Вадим перехватил Ликин взгляд. Как похорошела она за дни и недели их скитаний. Ее городская рассеянность исчезла, движения стали отточены и легки. Ровный загар бархатно оттенял глаза, глубоко и нежно смотревшие на мир, а припухлые, чуть обветренные губы еще ярче рдели от ветра и солнца. Ее живость и сообразительность в непростом походном обиходе проявлялись все чаще, по мере того как они углублялись в леса и топи Белой Индии. Все эти дни и ночи он жил, задыхаясь от счастья, от ее опасной и безгрешной близости.

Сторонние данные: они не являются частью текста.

(* ===== verification/Mode.v ===== *)
(** * File modes: fs/mode.cpp

    The modes of SITE CHMOD and of the umask setting, numeric ("0755") or
    symbolic ("u=rwx,g+r-w,o=g"): compiling a text into a list of changes and
    applying the changes to the mode of a file.

    A [mode_t] is a non-negative [Z]; complements are taken of one operand of a
    conjunction whose other operand is a mode, so its width does not matter.
    Reading at the end of the string gives NUL. *)

From stdpp Require Import prelude.
From S2P Require Import Prelude CxxString Numbers.
Local Open Scope Z_scope.
Local Open Scope list_scope.

Definition S_IRUSR : Z := 256.
Definition S_IWUSR : Z := 128.
Definition S_IXUSR : Z := 64.
Definition S_IRGRP : Z := 32.
Definition S_IWGRP : Z := 16.
Definition S_IXGRP : Z := 8.
Definition S_IROTH : Z := 4.
Definition S_IWOTH : Z := 2.
Definition S_IXOTH : Z := 1.
Definition S_IRWXU : Z := Z.lor S_IRUSR (Z.lor S_IWUSR S_IXUSR).
Definition S_IRWXG : Z := Z.lor S_IRGRP (Z.lor S_IWGRP S_IXGRP).
Definition S_IRWXO : Z := Z.lor S_IROTH (Z.lor S_IWOTH S_IXOTH).
Definition S_IR : Z := Z.lor S_IRUSR (Z.lor S_IRGRP S_IROTH).
Definition S_IW : Z := Z.lor S_IWUSR (Z.lor S_IWGRP S_IWOTH).
Definition S_IX : Z := Z.lor S_IXUSR (Z.lor S_IXGRP S_IXOTH).

(** [OutOfFuel] never happens: see [symbolic_loop_fuel] and [Compile_show]. *)
Inductive mode_error : Type := InvalidModeString | OutOfFuel.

В горницу вошел насупленный Герасим, с плеча брякнул на половички раздутый рюкзак, весь в паутине и плесени, на сгибах даже мох седой пророс. Петр Маркович склонился, разглядывая рюкзак.
– Это Юрин. Я сам его штопал, вот сметка. – Он растянул на пальцах ткань, на швах проступили белые капроновые стежки. – Простите, я не смогу. – Он отвернулся к стене, шаря по карманам таблетки.
Вадим отстранил Петра Марковича от рюкзака. Он с осторожностью извлекал на свет заблудившиеся вещи и выкладывал их на половик.
Скомканную перчатку из черной кожи, похожую на мотоциклетную крагу, Вадим положил отдельно. В памяти мелькнуло искаженное мукой иссиня-бледное лицо мертвого Дрозда.
– Не хватает фотокамеры. – Петр Маркович болезненно морщился и тер взмокший лоб.